À l’occasion de la Toussaint Paulo-Jorge Pinheiro, directeur de l’agence Sublimatorium Florian Leclerc à Montargis, évoque son parcours de vie dans le journal La République du Centre.

La barbe soigneusement taillée, la poignée de main chaleureuse, Paulo Jorge Pinheiro accueille ses clients avec bonhomie entre les urnes et les plaques funéraires. Il a ouvert sa boutique de pompes funèbres il y a un an dans la rue Jaurès à Montargis. Une franchise de la société Florian Leclerc.

« MONTARGIS M’A CHOISI »

Le fringant directeur de l’établissement vient de fêter ses cinquante ans et une reconversion réussie. Né en région parisienne , Paulo Jorge exerce d’abord en tant que coordinateur dans une société multimarques. Pendant une vingtaine d’années, il réalise les trajets entre le Montargois et Marne-la-Vallée. « Je pilotais les équipes, j’avais déjà cette capacité dans le relationnel ». Mais le travail sept jours sur sept l’épuise. Il veut passer davantage de temps avec sa famille.

En 2017, il se reconvertit dans les pompes funèbres. La belle famille baigne déjà dans le métier. Il passe alors le diplôme de conseiller funéraire, un savant mélange de psychologie et de droit puis un diplôme de responsable d’agence. Paulo Jorge Pinheiro confesse quelques difficultés à reprendre les bancs de l’école mais compte bien entretenir sa fibre entrepreneuriale.

C’est aussi l’occasion pour le conseiller funéraire en herbe d’espérer un nouveau départ en province. Direction Bayonne ou Paulo Jorge s’installe à son compte en janvier 2020. Deux mois plus tard, l’entreprise est rattrapée par le Covid. Cependant, le projet professionnel de Paulo Jorge Pinheiro ne restera pas lettre morte. « C’est Montargis qui m’a choisi et pas l’inverse », clame le directeur d’agence, qui revient dans le Loiret, à proximité de ses quatre enfants.

Dans sa boutique, une pièce à peine dissimulée où sont présentés quatre cercueils. « Ça ne me fait plus rien maintenant. Pour moi c’est comme des meubles, dit-il en toquant sur un cercueil. Tant que ça ne répond pas c’est bon ! »
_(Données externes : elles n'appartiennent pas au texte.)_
(* ===== verification/Core.v ===== *)
(** * core.h and source.h: the shared data of the server

    The per-client state [SremfbClient], the server state, the damage
    rectangle and the frame geometry, the interfaces of the libraries the
    core calls (x264, LZ4, the environment and the clock) as type classes,
    and the two operations of session.c every other file of the core uses:
    allocating a GLib event source and scheduling the loss of a client.

    A pointer that may be NULL is an [option]; a GLib source id is a [Z]
    with 0 for "none"; a buffer is the list of its bytes.  [c_sendbuf] and
    [c_yuvbuf] say whether the scratch buffer exists: their content is
    rewritten before every use, and the bytes a message was built from are
    kept in [c_out_seg0]/[c_out_seg1].  [c_recvbuf] is the filled part of
    recvbuf, so recvlen is its length; [c_dirty] is dirty[0..dirty_n).

    Three fields are not in the C struct.  [c_tick] counts the clock
    readings the client's handlers made, [c_next_source] is the next id
    GLib hands out, and [c_wire] is the ghost record of every byte the
    kernel accepted on the client's socket. *)
From S2P Require Import Prelude Binary64 Protocol.

(** source.h *)
Record sremfb_rect := mk_rect { x1 : Z; y1 : Z; x2 : Z; y2 : Z }.
#[export] Instance eta_rect : Eta sremfb_rect := λ r,
  mk_rect (x1 r) (y1 r) (x2 r) (y2 r).
#[export] Instance rect_eq_dec : EqDecision sremfb_rect.
Proof. solve_decision. Defined.
Record sremfb_geom := mk_geom { g_width : Z; g_height : Z }.

(** core.h *)
Inductive SremfbClientState := MODE_WAIT | STREAMING.
Inductive SremfbXmitMode := XMIT_RAW | XMIT_H264.
Inductive SremfbCtlState :=
  | CTL_RAW_STEADY | CTL_RAW_SUSPECT | CTL_H264_ACTIVE | CTL_H264_COOLDOWN.
#[export] Instance client_state_eq_dec : EqDecision SremfbClientState.
Proof. solve_decision. Defined.
#[export] Instance xmit_mode_eq_dec : EqDecision SremfbXmitMode.
Proof. solve_decision. Defined.
#[export] Instance ctl_state_eq_dec : EqDecision SremfbCtlState.
Proof. solve_decision. Defined.

Definition SREMFB_MAX_CLIENTS : Z := 8.

(** input.c: one uinput device.  [d_log] is the ghost record of the events
    written to it. *)
Record SremfbIndev := mk_indev {
  d_fd : Z; d_keys : bytes; d_down : bytes; d_rels : Z; d_abss : Z;
  d_abs_min : list Z; d_abs_max : list Z; d_dirty : bool;
  d_log : list (Z * Z * Z) }.
#[export] Instance eta_indev : Eta SremfbIndev := λ d,
  mk_indev (d_fd d) (d_keys d) (d_down d) (d_rels d) (d_abss d)
    (d_abs_min d) (d_abs_max d) (d_dirty d) (d_log d).

Record SremfbInput := mk_input {
  in_dev : list SremfbIndev; in_geo_warned : bool; in_abs_placed : bool;
  in_n_events : Z }.
#[export] Instance eta_input : Eta SremfbInput := λ i,
  mk_input (in_dev i) (in_geo_warned i) (in_abs_placed i) (in_n_events i).

(** ** The libraries the core calls *)

(** The fields of x264's parameter block the encoder assigns. *)
Record x264_param_t := mk_x264_param {
  i_width : Z; i_height : Z; i_csp : Z; b_annexb : bool;
  b_repeat_headers : bool; i_threads : Z; b_sliced_threads : bool;
  i_fps_num : Z; i_fps_den : Z; b_vfr_input : bool; i_keyint_max : Z;
  i_keyint_min : Z; i_scenecut_threshold : Z; i_rc_method : Z;
  i_bitrate : Z; i_vbv_max_bitrate : Z; i_vbv_buffer_size : Z;
  b_fullrange : bool; i_colorprim : Z; i_transfer : Z; i_colmatrix : Z;
  i_log_level : Z }.
#[export] Instance eta_x264_param : Eta x264_param_t := λ p,
  mk_x264_param (i_width p) (i_height p) (i_csp p) (b_annexb p)
    (b_repeat_headers p) (i_threads p) (b_sliced_threads p) (i_fps_num p)
    (i_fps_den p) (b_vfr_input p) (i_keyint_max p) (i_keyint_min p)
    (i_scenecut_threshold p) (i_rc_method p) (i_bitrate p)
    (i_vbv_max_bitrate p) (i_vbv_buffer_size p) (b_fullrange p)
    (i_colorprim p) (i_transfer p) (i_colmatrix p) (i_log_level p).

(** The picture handed to x264: three planes with their strides. *)
Record x264_picture_t := mk_x264_picture {
  pic_planes : bytes * bytes * bytes; pic_strides : Z * Z * Z;
  pic_pts : Z; pic_idr : bool }.

(** One x264_encoder_encode() call: the returned size, the NAL count, the
    contiguous payload and the key-frame flag of the output picture. *)
Record x264_out := mk_x264_out {
  xo_size : Z; xo_n_nal : Z; xo_payload : bytes; xo_keyframe : bool }.

Class X264 := {
  X264_CSP_I420 : Z;
  X264_KEYINT_MAX_INFINITE : Z;
  X264_RC_ABR : Z;
  X264_LOG_WARNING : Z;
  x264_t : Type;
  x264_param_default_preset : string → string → option x264_param_t;
  x264_encoder_open : x264_param_t → option x264_t;
  x264_encoder_reconfig : x264_t → x264_param_t → x264_t * Z;
  x264_encoder_encode : x264_t → x264_picture_t → x264_t * x264_out }.

(** What x264 documents: the NALs of a picture are contiguous, the returned
    size is their total and an int. *)
Class X264Laws (X : X264) := {
  x264_encode_size h pic h' out : x264_encoder_encode h pic = (h', out) →
    xo_size out < 2 ^ 31 ∧
    (0 < xo_size out → Z.of_nat (length (xo_payload out)) = xo_size out) }.

(** LZ4: the compressor, given the source, its size, the capacity of the
    destination and the acceleration, gives the block ([[]] when it fails or
    the block does not fit); the decompressor, given the block and the
    capacity, the decoded bytes, or [None] on a malformed block. *)
Class LZ4 := {
  LZ4_compressBound : Z → Z;
  LZ4_compress_fast : bytes → Z → Z → Z → bytes;
  LZ4_decompress_safe : bytes → Z → option bytes }.

Definition LZ4_MAX_INPUT_SIZE : Z := 0x7E000000.

(** What LZ4 documents: a block decodes to what was compressed; the
    bound is the macro of lz4.h. *)
Class LZ4Laws (L : LZ4) := {
  LZ4_roundtrip src cap acc blk :
    LZ4_compress_fast src (Z.of_nat (length src)) cap acc = blk → blk ≠ [] →
    LZ4_decompress_safe blk (Z.of_nat (length src)) = Some src;
  LZ4_bound n : 0 ≤ n ≤ LZ4_MAX_INPUT_SIZE →
    LZ4_compressBound n = n + n / 255 + 16 }.

(** The process environment and the monotonic clock, in microseconds: the
    value of the n-th reading of g_get_monotonic_time(). *)
Class Platform := {
  getenv_FORCE_H264 : bool;
  getenv_NO_H264 : bool;
  getenv_NO_DITHER : bool;
  getenv_NO_USB : bool;
  g_monotonic : nat → Z }.

(** struct SremfbEncoder (encoder.c) *)
Section encoder_struct.
Context `{X264}.

Record SremfbEncoder := mk_encoder {
  e_h : x264_t; e_param : x264_param_t; e_w : Z; e_h_px : Z; e_kbps : Z;
  e_pts : Z }.
#[export] Instance eta_encoder : Eta SremfbEncoder := λ e,
  mk_encoder (e_h e) (e_param e) (e_w e) (e_h_px e) (e_kbps e) (e_pts e).

Record SremfbClient := mk_client {
  c_state : SremfbClientState; c_fd : Z; c_watch_id : Z;
  c_hello : sremfb_client_hello; c_lz4 : bool; c_peer : string;
  c_macstr : string; c_lost_id : Z; c_geom : sremfb_geom;
  c_grabbuf : option bytes; c_shadowbuf : option bytes; c_sendbuf : bool;
  c_outq : list bytes; c_outq_off : Z; c_out_seg0 : bytes;
  c_out_seg1 : bytes; c_out_off : Z; c_out_active : bool;
  c_out_watch_id : Z; c_out_retry_id : Z; c_dirty : list sremfb_rect;
  c_dirty_all : bool; c_dirty_raw : Z; c_feedback : bool;
  c_h264_cap : bool; c_usb_cap : bool; c_input_cap : bool;
  c_audio_cap : bool; c_audio : option Z; c_audio_token : Z;
  c_input : option SremfbInput; c_connector : string;
  c_layout_pending : bool; c_layout_serial : string;
  c_layout_product : string; c_recvbuf : bytes; c_recv_garbage : Z;
  c_xmit_mode : SremfbXmitMode; c_ctl_state : SremfbCtlState;
  c_ctl_since_us : Z; c_ctl_calm_us : Z; c_ctl_exit_us : Z;
  c_ctl_probe_backoff : Z; c_ping_timer_id : Z; c_last_ping_us : Z;
  c_last_pong_us : Z; c_pings_outstanding : Z; c_ping_wire_mark : Z;
  c_wire_total : Z; c_delay_ewma_us : double; c_capacity_Bps : double;
  c_lz4_ratio_ewma : double; c_raw_rate_Bps : double; c_grab_fps : double;
  c_last_grab_us : Z; c_last_deliver_us : Z; c_damage_cont_us : Z;
  c_cap_win_start_us : Z; c_cap_win_bytes : Z; c_raw_win_bytes : Z;
  c_enc : option SremfbEncoder; c_yuvbuf : bool; c_h264_failed : bool;
  c_force_idr : bool; c_last_enc_us : Z; c_st_grabs : Z; c_st_rects : Z;
  c_st_wire_bytes : Z; c_st_raw_bytes : Z; c_st_since_us : Z; c_tick : nat;
  c_next_source : Z; c_wire : bytes }.
#[export] Instance eta_client : Eta SremfbClient := λ c,
  mk_client
    (c_state c) (c_fd c) (c_watch_id c) (c_hello c) (c_lz4 c) (c_peer c)
    (c_macstr c) (c_lost_id c) (c_geom c) (c_grabbuf c) (c_shadowbuf c)
    (c_sendbuf c) (c_outq c) (c_outq_off c) (c_out_seg0 c) (c_out_seg1 c)
    (c_out_off c) (c_out_active c) (c_out_watch_id c) (c_out_retry_id c)
    (c_dirty c) (c_dirty_all c) (c_dirty_raw c) (c_feedback c)
    (c_h264_cap c) (c_usb_cap c) (c_input_cap c) (c_audio_cap c)
    (c_audio c) (c_audio_token c) (c_input c) (c_connector c)
    (c_layout_pending c) (c_layout_serial c) (c_layout_product c)
    (c_recvbuf c) (c_recv_garbage c) (c_xmit_mode c) (c_ctl_state c)
    (c_ctl_since_us c) (c_ctl_calm_us c) (c_ctl_exit_us c)
    (c_ctl_probe_backoff c) (c_ping_timer_id c) (c_last_ping_us c)
    (c_last_pong_us c) (c_pings_outstanding c) (c_ping_wire_mark c)
    (c_wire_total c) (c_delay_ewma_us c) (c_capacity_Bps c)
    (c_lz4_ratio_ewma c) (c_raw_rate_Bps c) (c_grab_fps c)
    (c_last_grab_us c) (c_last_deliver_us c) (c_damage_cont_us c)
    (c_cap_win_start_us c) (c_cap_win_bytes c) (c_raw_win_bytes c)
    (c_enc c) (c_yuvbuf c) (c_h264_failed c) (c_force_idr c)
    (c_last_enc_us c) (c_st_grabs c) (c_st_rects c) (c_st_wire_bytes c)
    (c_st_raw_bytes c) (c_st_since_us c) (c_tick c) (c_next_source c)
    (c_wire c).

(** g_new0(SremfbClient, 1) with the fields on_listen_ready() copies from
    the connection: everything else is zero. *)
Definition client_new0 (cfd : Z) (hello : sremfb_client_hello) (peer : string) : SremfbClient :=
  mk_client
    MODE_WAIT cfd 0 hello false peer "" 0 (mk_geom 0 0) None None false []
    0 [] [] 0 false 0 0 [] false 0 false false false false false None 0
    None "" false "" "" [] 0 XMIT_RAW CTL_RAW_STEADY 0 0 0 0 0 0 0 0 0 0 D0
    D0 D0 D0 D0 0 0 0 0 0 0 None false false false 0 0 0 0 0 0 0%nat 1 [].
End encoder_struct.

(** core.h: the IPv4 allowlist and the server. *)
Record SremfbAllowNet := mk_allow_net { an_addr : Z; an_mask : Z }.

Section core.
Context `{X264} `{Platform}.

(** g_get_monotonic_time() as the n-th reading of this client *)
Definition g_get_monotonic_time (c : SremfbClient) : Z * SremfbClient :=
  (g_monotonic (c_tick c), c⟨c_tick ::= S⟩).

(** g_unix_fd_add(), g_timeout_add(), g_idle_add(): a fresh source id *)
Definition g_source_new (c : SremfbClient) : Z * SremfbClient :=
  (c_next_source c, c⟨c_next_source ::= Z.succ⟩).

(** session.c: deferred to the main loop, once *)
Definition sremfb_schedule_client_lost (c : SremfbClient) : SremfbClient :=
  if c_lost_id c =? 0
  then let (id, c) := g_source_new c in c⟨c_lost_id := id⟩
  else c.

(** core.h: bytes per pixel of the client's format *)
Definition client_bytespp (c : SremfbClient) : Z :=
  if ch_pixfmt (c_hello c) =? SREMFB_PIX_RGB565 then 2 else 4.
End core.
Loin des clichés du croquemort livide et blasé à la Lucky Luke, il pétille d’humour et de vie derrière son bureau. « Je suis un agent du dernier voyage. C ’est un métier où l’on n’est souvent associé à la mort, alors qu’en fait c’est le contraire. Les morts je ne peux plus rien faire pour eux.

Mon métier c’est d’accompagner ceux qui restent, les vivants », philosophe Paulo Jorge.

LE « CONFESSIONNAL »

Ce grand bavard est passionné par son métier, de la poignée du cercueil à l’Ave Maria qu’il diffuse dans la chambre mortuaire. « Ce métier ne me fait pas réfléchir à la mort mais plutôt à la vie et au fait qu’il faut profiter de chaque instant pour aimer, pardonner ».

« Ce qui est dit à Dallas reste à Dallas », enchaîne alors le quinquagénaire dont le bureau, le « confessionnal », regorge d’histoires poignantes. « On sait capter quand une personne est en état de choc ou encolère », comme cet homme qui venait de perdre sa mère et que le conseiller funéraire a écouté patiemment. « On essaye de se blinder mais ça ne m’empêche pas d’avoir une petite larme, parfois ».
Comme cet homme de 20 ans qui enterre sa mère et regrette qu’elle ne connaîtra pas les futures étapes de sa vie.

« C’est un métier qui fait relativiser. Beaucoup de choses sont moins graves que le fait de mourir », estime Paulo Jorge Pinheiro qui confesse être encore « remué » par la froideur des corps et les parents qui enterrent leurs enfants.

Mais il a un exutoire pour ça, la boxe, deux heures par semaine. « C’est ma bulle d’air, ça me déstresse » . À son poignet , l’homme porte un petit bracelet où l’on peut inscrire l’empreinte d’un défunt. « Mais ça marche aussi pour les naissances », sourit Paulo Jorge Pinheiro. 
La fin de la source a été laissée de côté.